The second is more accurate, at the cost of acceptance. In this exercise we will see how to retrieve efficiency corrections in for multiRP protons. 

We will work on a MC file with quite large statistics and apply the corrections needed to compare it with data taken in the **2017B** period

In [None]:
data_folder = "/eos/user/c/cmsdas/short-exercises/pps-protons-tutorial/data/"
fileName_signal = data_folder+"output-MC2017-Elastic-Non3+3-PreSel.h5"

#fileName_data = data_folder+"data/output-UL2017B-PreSel.h5"
#fileName_data = data_folder+"data/output-UL2017C1-PreSel.h5"
#fileName_data = data_folder+"data/output-UL2017F1-PreSel.h5"

#proton_selection = "SingleRP"
proton_selection = "MultiRP"

## Access the MC

In [None]:
df_signal = None
event_counts_signal = None
selections_str_signal = None

with h5py.File( fileName_signal, 'r' ) as f:
    print ( list(f.keys()) )
    dset = f['protons']
    print ( dset.shape )
    print ( dset[:,:] )
    dset_columns = f['columns']
    print ( dset_columns.shape )
    columns = list( dset_columns )
    print ( columns )
    columns_str = [ item.decode("utf-8") for item in columns ]
    print ( columns_str )

    df_signal = pd.DataFrame( dset, columns=columns_str )
    
    df_signal = df_signal[ ['Run', 'LumiSection', 'EventNum', 'CrossingAngle', 
                            'MultiRP', 'Arm', 'RPId1', 'RPId2', 'TrackX1', 'TrackY1', 'TrackX2', 'TrackY2',
                            'Xi', 'T', 'ThX', 'ThY',
                            'Muon0Pt', 'Muon1Pt', 'InvMass', 'ExtraPfCands', 'Acopl', 'XiMuMuPlus', 'XiMuMuMinus'] ].astype( { "Run": "int64", "LumiSection": "int64", "EventNum": "int64", "MultiRP": "int32", "Arm": "int32", "RPId1": "int32", "RPId2": "int32", "ExtraPfCands": "int32" } )
    

### Proton efficiency extraction

We will evaluate the efficiency correction for _multi-RP_ protons. 

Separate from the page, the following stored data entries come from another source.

(** One turn of balloc()'s loop over the bitmap blocks. *)
Definition balloc_step (dev : Z) (sb : superblock) (b : Z) : FM (Z + Z) :=
  if negb (b <? sb_size sb) then kputs_ln "balloc: out of blocks" ;; ret (inr 0)
  else
    let* bp := f_bread dev (BBLOCK b sb) in
    let* d := f_data bp in
    match find_free d (bits_here b sb) 0 with
    | Some bi =>
        f_set bp (bm_set d bi) ;;
        f_log_write bp ;;
        f_brelse bp ;;
        bzero dev (b + bi) ;;
        ret (inr (b + bi))
    | None => f_brelse bp ;; ret (inl (b + BPB))
    end.

Definition balloc (dev : Z) : FM Z :=
  let* sb := gets fs_sb in
  iter (bitmap_fuel sb) (balloc_step dev sb) 0.

Definition bfree (dev b : Z) : FM unit :=
  let* sb := gets fs_sb in
  let* bp := f_bread dev (BBLOCK b sb) in
  let* d := f_data bp in
  if negb (bm_used d (b mod BPB)) then panic "freeing free block" else
  f_set bp (bm_clear d (b mod BPB)) ;;
  f_log_write bp ;;
  f_brelse bp.

(** How many of [n] bits from [bi] on are clear. *)
Fixpoint count_free (d : block) (n : nat) (bi : Z) : Z :=
  match n with
  | O => 0
  | S n' => (if bm_used d bi then 0 else 1) + count_free d n' (bi + 1)
  end.

Definition count_step (sb : superblock) (a : Z * Z) : FM (Z * Z + Z) :=
  let '(b, free) := a in
  if negb (b <? sb_size sb) then ret (inr free)
  else
    let* bp := f_bread ROOTDEV (BBLOCK b sb) in
    let* d := f_data bp in
    f_brelse bp ;;
    ret (inl (b + BPB, u32 (free + count_free d (bits_here b sb) 0))).

Definition count_free_blocks : FM Z :=
  let* sb := readsb ROOTDEV in
  iter (bitmap_fuel sb) (count_step sb) (0, 0).

Definition read_disk_size : FM Z :=
  let* sb := readsb ROOTDEV in ret (sb_size sb).

(** ** The inode table *)

Definition iinit : FM unit :=
  initlock LItable ;;
  for_each (seq 0 NINODEn) (fun i => initsleeplock (inode_lock i)).

(** The scan of iget(): an entry for the inode, or the first empty slot. *)
Fixpoint iget_scan (l : list inode) (dev inum : Z) (i : nat) (empty : option nat) : nat + option nat :=
  match l with
  | [] => inr empty
  | x :: t =>
      if (i_ref x >? 0) && (i_dev x =? dev) && (i_inum x =? inum) then inl i
      else iget_scan t dev inum (S i)
             (match empty with
              | None => if i_ref x =? 0 then Some i else None
              | Some e => Some e
              end)
  end.

Definition iget (dev inum : Z) : FM nat :=
  acquire LItable ;;
  let* l := gets fs_inodes in
  match iget_scan l dev inum 0 None with
  | inl ip =>
      seti ip (fun x => i_set_ref (i_ref x + 1) x) ;;
      release LItable ;;
      ret ip
  | inr None => panic "iget: no inodes"
  | inr (Some ip) =>
      seti ip (i_set_id dev inum) ;;
      seti ip (i_set_ref 1) ;;
      seti ip (i_set_valid false) ;;
      release LItable ;;
      ret ip
  end.

Definition idup (ip : nat) : FM nat :=
  acquire LItable ;;
  seti ip (fun x => i_set_ref (i_ref x + 1) x) ;;
  release LItable ;;
  ret ip.

Definition ialloc_step (dev type : Z) (sb : superblock) (inum : Z) : FM (Z + option nat) :=
  if negb (inum <? sb_ninodes sb) then kputs_ln "ialloc: no inodes" ;; ret (inr NULL)
  else
    let* bp := f_bread dev (IBLOCK inum sb) in
    let* d := f_data bp in
    let off := dinode_off inum in
    if d_type (get_dinode off d) =? 0
    then
      f_set bp (put_u16 off type (splice off (replicate (Z.to_nat DINODE_SIZE) 0) d)) ;;
      f_log_write bp ;;
      f_brelse bp ;;
      let* ip := iget dev inum in
      ret (inr (Some ip))
    else f_brelse bp ;; ret (inl (inum + 1)).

This has to be computed as the product of the efficiency of the "210 Far" detector station (silicon strips, in 2017) and the "multiRP efficiency".

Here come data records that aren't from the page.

(** What an allocation of [b] does to the transaction. *)
Definition t_alloc (b : Z) (t : tstate) : tstate :=
  t_update b (replicate BSIZEn 0)
    (t_update (BBLOCK b sb) (bm_set (default [] (t_view t !! BBLOCK b sb)) (b mod BPB)) t).

(** No block balloc() may touch is open. *)
Definition alloc_closed (t : tstate) : Prop :=
  (forall b, 0 <= b < sb_size sb -> t_open t !! BBLOCK b sb = None) /\
  (forall b, 0 <= b < sb_size sb -> block_used sb (t_view t) b = false -> t_open t !! b = None).

Section Balloc.
Context (il : list inode) (t : tstate) (Q : Z -> world (fstate St U) -> Prop).
Hypothesis Hroom : forall b, 0 <= b < sb_size sb -> room (pot (BBLOCK b sb) t + 1) t.
Hypothesis Hok : alloc_ok sb (t_view t).
Hypothesis Hclosed : alloc_closed t.
Hypothesis HQ : forall b st' tr', 0 <= b < sb_size sb -> block_used sb (t_view t) b = false ->
  (forall b', 0 <= b' < b -> block_used sb (t_view t) b' = true) ->
  bs_rep st' (t_alloc b t) -> Q b (fw tr' st' il).
Hypothesis HQ0 : forall st' tr', (forall b, 0 <= b < sb_size sb -> block_used sb (t_view t) b = true) ->
  bs_rep st' t -> Q 0 (fw tr' st' il).

(** The bits balloc() looks at in one block. *)
Lemma bits_here_range k : 0 <= k -> k * BPB < sb_size sb ->
  0 <= Z.of_nat (bits_here (k * BPB) sb) <= BPB /\
  (forall b, k * BPB <= b < (k + 1) * BPB -> b < sb_size sb -> b - k * BPB < Z.of_nat (bits_here (k * BPB) sb)) /\
  k * BPB + Z.of_nat (bits_here (k * BPB) sb) <= sb_size sb.
Proof.
  intros Hk Hlt. unfold bits_here. change BPB with 8192 in *. rewrite Z2Nat.id by lia.
  split; [lia|]. split; [intros; lia|lia].
Qed.

Lemma kputs_wp s st tr (R : unit -> world (fstate St U) -> Prop) :
  (forall tr', R tt (fw tr' st il)) -> wp (kputs_ln s) R (fw tr st il).
Proof.
  intros HR. unfold kputs_ln. wp_step. revert tr. induction s as [|c s IH]; intros tr; cbn [kputs].
  - do 2 wp_step. apply HR.
  - do 2 wp_step. apply IH.
Qed.

Lemma balloc_loop_wp n k st tr :
  0 <= k -> sb_size sb <= (k + Z.of_nat n - 1) * BPB -> (0 < n)%nat -> bs_rep st t ->
  (forall b', 0 <= b' < k * BPB -> b' < sb_size sb -> block_used sb (t_view t) b' = true) ->
  wp (iter n (balloc_step ROOTDEV sb) (k * BPB)) Q (fw tr st il).
Proof.
  destruct Hclosed as [Hc1 Hc2].
  revert k st tr. induction n as [|n IH]; intros k st tr Hk Hn Hpos Hr Hused; [lia|].
  cbn [iter]. wp_step. unfold balloc_step at 1. destruct (Z.ltb_spec (k * BPB) (sb_size sb)) as [Hlt|Hge]; cbn [negb].
  2:{ wp_step. apply kputs_wp. intros tr'. do 2 wp_step. apply HQ0; [|done]. intros b Hb. apply Hused; lia. }
  assert (0 <= k * BPB < sb_size sb) as Hkb by (unfold BPB, BSIZE in *; lia). pose proof (Hroom _ Hkb) as Hrm.
  destruct (bitmap_block _ _ _ Hok Hkb) as (d & Hd & Hl & Hbits).
  destruct (bits_here_range k Hk Hlt) as (Hb1 & Hb2 & Hb3).
  assert (forall bi, 0 <= bi < BPB -> block_used sb (t_view t) (k * BPB + bi) = bm_used d bi) as Hbit.
  { intros bi Hbi. destruct (BBLOCK_shift k bi sb Hbi) as [E1 E2]. by rewrite Hbits, E2. }
  wp_step. eapply f_bread_wp; [exact Hr|apply (room_open (pot (BBLOCK (k * BPB) sb) t)); [by rewrite Nat.add_comm in Hrm|by eexists|by apply Hc1]|]. intros i st1 tr1 R1.
  wp_step. eapply f_data_wp; [exact R1|apply t_opened_eq|exact Hd|].
  pose proof (find_free_spec d (bits_here (k * BPB) sb) 0) as Hff. pose proof Hrm as (Hlim & _ & Hdt & Hout).
  destruct (find_free d _ 0) as [bi|].
  - destruct Hff as (Hbi & Hfree & Hbefore). destruct (BBLOCK_shift k bi sb ltac:(lia)) as [E1 E2].
    assert (0 <= k * BPB + bi < sb_size sb) as Hin by lia.
    assert (block_used sb (t_view t) (k * BPB + bi) = false) as Hfree' by (rewrite Hbit by lia; done).
    eapply write_block_wp; [exact R1|by apply Hc1|done|exact Hd|by rewrite length_bm_set|lia|done|].
    intros st2 tr2 R2. wp_step. destruct (ao_blocks _ _ Hok _ Hin Hfree') as [d' Hd'].
    assert (BBLOCK (k * BPB) sb <> k * BPB + bi) as Hne.
    { intros E. destruct (ao_bitmap _ _ Hok _ Hkb) as [_ Hu]. rewrite E in Hu. congruence. }
    eapply (bzero_wp _ _ _ _ _ d'); [exact R2|by apply room_update_pot| | | |].
    + cbn. by apply Hc2.
    + cbn. by rewrite lookup_insert_ne.
    + by eapply ao_len.
    + intros st3 tr3 R3. do 2 wp_step. apply HQ; [lia|done| |].
      * intros b' Hb'. destruct (decide (b' < k * BPB)); [apply Hused; lia|].
        replace b' with (k * BPB + (b' - k * BPB)) by lia. rewrite Hbit by lia. apply Hbefore. lia.
      * unfold t_alloc. rewrite E1, E2, Hd. exact R3.
  - wp_step. eapply f_brelse_wp; [exact R1|apply t_opened_eq|by apply none_dirty|]. intros st2 tr2 R2.
    rewrite t_close_open in R2 by (by apply Hc1). wp_step.
    replace (k * BPB + BPB) with ((k + 1) * BPB) by lia. apply IH; [lia| | |done|].
    + unfold BPB, BSIZE in *. lia.
    + destruct n; [|lia]. unfold BPB, BSIZE in *. lia.
    + intros b' Hb' Hs. destruct (decide (b' < k * BPB)); [apply Hused; lia|].
      replace b' with (k * BPB + (b' - k * BPB)) by lia. rewrite Hbit by (unfold BPB, BSIZE in *; lia).
      apply Hff. specialize (Hb2 b'). lia.
Qed.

The efficiency components for the strips is divided in two parts: multitrack and sensor. 
The former accounts the inefficiency caused by strips detectors not being able to reconstruct multiple tracks in the same event. This is a single numeric factor.
The sensor efficiency takes into account local inefficiencies caused, e.g., by radiation damage and is supplied as a 2D, xy map. 

The multiRP efficiency accounts instead for both the sensor efficiency of the 220 Far RP (pixels in 2017 and 2018) and the inefficiency component given by the proton chance of interacting while travelling from the near to the far RP. Again, this is supplied as a 2D, xy map.

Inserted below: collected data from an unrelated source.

(** Allocating a block leaves a file as it is. *)
Lemma addr_at_alloc v b i n : v_free v b -> file_ok sb v i -> addr_at (v_alloc b v) i n = addr_at v i n.
Proof.
  intros Hb Hi. unfold addr_at. destruct (n <? NDIRECT); [done|]. destruct (Z.eqb_spec (ind_addr i) 0) as [|Hn]; [done|].
  destruct (fo_ind _ _ _ Hi Hn) as [_ _ Hu Hbm _]. by rewrite v_alloc_keeps.
Qed.

Lemma file_ok_alloc v b i : fs_ok sb v -> v_free v b -> file_ok sb v i -> file_ok sb (v_alloc b v) i.
Proof.
  intros Hok Hb Hi. pose proof (fun n => addr_at_alloc v b i n Hb Hi) as Ha. destruct Hi as [H1 H2 H3 H4 H5 H6 H7 H8 H9].
  constructor; try done.
  - intros Hn. apply data_block_alloc; auto.
  - intros n Hr. rewrite Ha. intros Hn. destruct (H7 n Hr Hn). split; [by apply data_block_alloc|done].
  - intros n m. rewrite !Ha. apply H8.
  - intros o Ho. rewrite Ha. by apply H9.
Qed.
End View.

(** ** What bmap(ip, n) may do *)

Definition not_bitmap (sb : superblock) (x : Z) : Prop := forall b, 0 <= b < sb_size sb -> x <> BBLOCK b sb.

Record fgrow (sb : superblock) (n : Z) (v : gmap Z block) (i : inode) (v' : gmap Z block) (i' : inode) : Prop := Fgrow {
  fg_fs : fs_ok sb v';
  fg_file : file_ok sb v' i';
  fg_same : i' = i_set_addrs (i_addrs i') i;
  fg_ind : ind_addr i <> 0 -> ind_addr i' = ind_addr i;
  fg_addr : forall m, file_range m -> m <> n \/ addr_at v i n <> 0 -> addr_at v' i' m = addr_at v i m;
  fg_data : forall x, 0 <= x < sb_size sb -> block_used sb v x = true -> not_bitmap sb x ->
    (ind_addr i' <> 0 -> x <> ind_addr i') -> v' !! x = v !! x;
  fg_used : forall x, 0 <= x < sb_size sb -> block_used sb v x = true -> block_used sb v' x = true;
  fg_new : addr_at v i n = 0 -> addr_at v' i' n <> 0 ->
    v' !! addr_at v' i' n = Some (replicate BSIZEn 0) /\ block_used sb v (addr_at v' i' n) = false;
  fg_new_ind : ind_addr i = 0 -> ind_addr i' <> 0 -> block_used sb v (ind_addr i') = false
}.

Section Grow.
Context (sb : superblock) (n : Z).
Hypothesis Hn : file_range n.

Lemma fgrow_refl v i : fs_ok sb v -> file_ok sb v i -> fgrow sb n v i v i.
Proof. intros H1 H2. constructor; try done. by destruct i. Qed.

Lemma fgrow_trans v1 i1 v2 i2 v3 i3 : fgrow sb n v1 i1 v2 i2 -> fgrow sb n v2 i2 v3 i3 -> fgrow sb n v1 i1 v3 i3.
Proof.
  intros [A1 A2 A3 A4 A5 A6 A7 A8 A9] [B1 B2 B3 B4 B5 B6 B7 B8 B9].
  assert (forall x, 0 <= x < sb_size sb -> block_used sb v2 x = false -> block_used sb v1 x = false) as Hunused.
  { intros x Hx Hf. destruct (block_used sb v1 x) eqn:E; [|done]. rewrite A7 in Hf; done. }
  assert (ind_addr i1 <> 0 -> ind_addr i3 = ind_addr i1) as Hind.
  { intros H. rewrite B4; [by apply A4|]. by rewrite A4. }
  constructor; try done.
  - rewrite B3, A3. by destruct i1.
  - intros m Hm Hor. rewrite <- A5 by done. apply B5; [done|]. destruct Hor as [|Hor]; [by left|right].
    rewrite A5 by (done || by right). done.
  - intros x Hx Hu Hb Hi. rewrite B6; [apply A6| | | |]; try done; [|by apply A7].
    intros Hi2 E. assert (ind_addr i3 = ind_addr i2) as E3 by (by apply B4). apply Hi; congruence.
  - auto.
  - intros H1 H3. destruct (decide (addr_at v2 i2 n = 0)) as [E|E].
    { destruct (B8 E H3) as [C1 C2]. split; [done|]. apply Hunused; [|done]. by apply (fo_addr _ _ _ B2 n Hn). }
    assert (addr_at v3 i3 n = addr_at v2 i2 n) as E3 by (apply B5; [done|by right]). rewrite E3.
    destruct (fo_addr _ _ _ A2 n Hn E) as [[D1 D2 D3 D4 D5] D6].
    destruct (A8 H1 E) as [C1 C2]. split; [|done]. rewrite B6; [done|done|done|done|]. intros Hi Hx.
    destruct (fo_addr _ _ _ B2 n Hn H3) as [_ D7]. congruence.
  - intros H1 H3. destruct (decide (ind_addr i2 = 0)) as [E|E].
    + apply Hunused; [by apply (fo_ind _ _ _ B2)|by apply B9].
    + rewrite B4 in H3 |- * by done. by apply A9.
Qed.

(** ** Storing an address in the inode *)

Lemma addrs_set i k b k' :
  length (i_addrs i) = NADDRS -> (k < NADDRS)%nat ->
  i_addrs (i_set_addr k b i) !!! k' = if decide (k' = k) then b else i_addrs i !!! k'.
Proof.
  intros Hl Hk. cbn [i_addrs i_set_addr]. case_decide as E.
  - subst. apply list_lookup_total_insert_eq. lia.
  - by apply list_lookup_total_insert_ne.
Qed.

Lemma i_set_addr_addrs k b i : i_set_addr k b i = i_set_addrs (i_addrs (i_set_addr k b i)) i.
Proof. by destruct i. Qed.

Lemma set_addr_words i k b : Forall word (i_addrs i) -> word b -> Forall word (i_addrs (i_set_addr k b i)).
Proof. intros H1 H2. cbn. by apply Forall_insert. Qed.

A different measurement is available for each data period here included: 2017B, 2017C1, 2017F1.

Despite being counter-intuitive, it should be noted that, for 210 Far RP efficiencies one should use the xy coordinates measured in the 220 Far RP (TrackX2/TrackY2) and for multiRP the ones measured in the 210 Far RP (TrackX1/TrackY1). This is a consequence of the Tag&Probe method used to produce the efficiency corrections.

In [None]:
import ROOT

# Efficiency correction files
strips_efficiency_file = ROOT.TFile.Open("/eos/home-c/cmsdas/short-exercises/pps-protons-tutorial/PreliminaryEfficiencies_July132020_1D2DMultiTrack.root")
multiRP_efficiency_file = ROOT.TFile.Open("/eos/home-c/cmsdas/short-exercises/pps-protons-tutorial/pixelEfficiencies_multiRP.root")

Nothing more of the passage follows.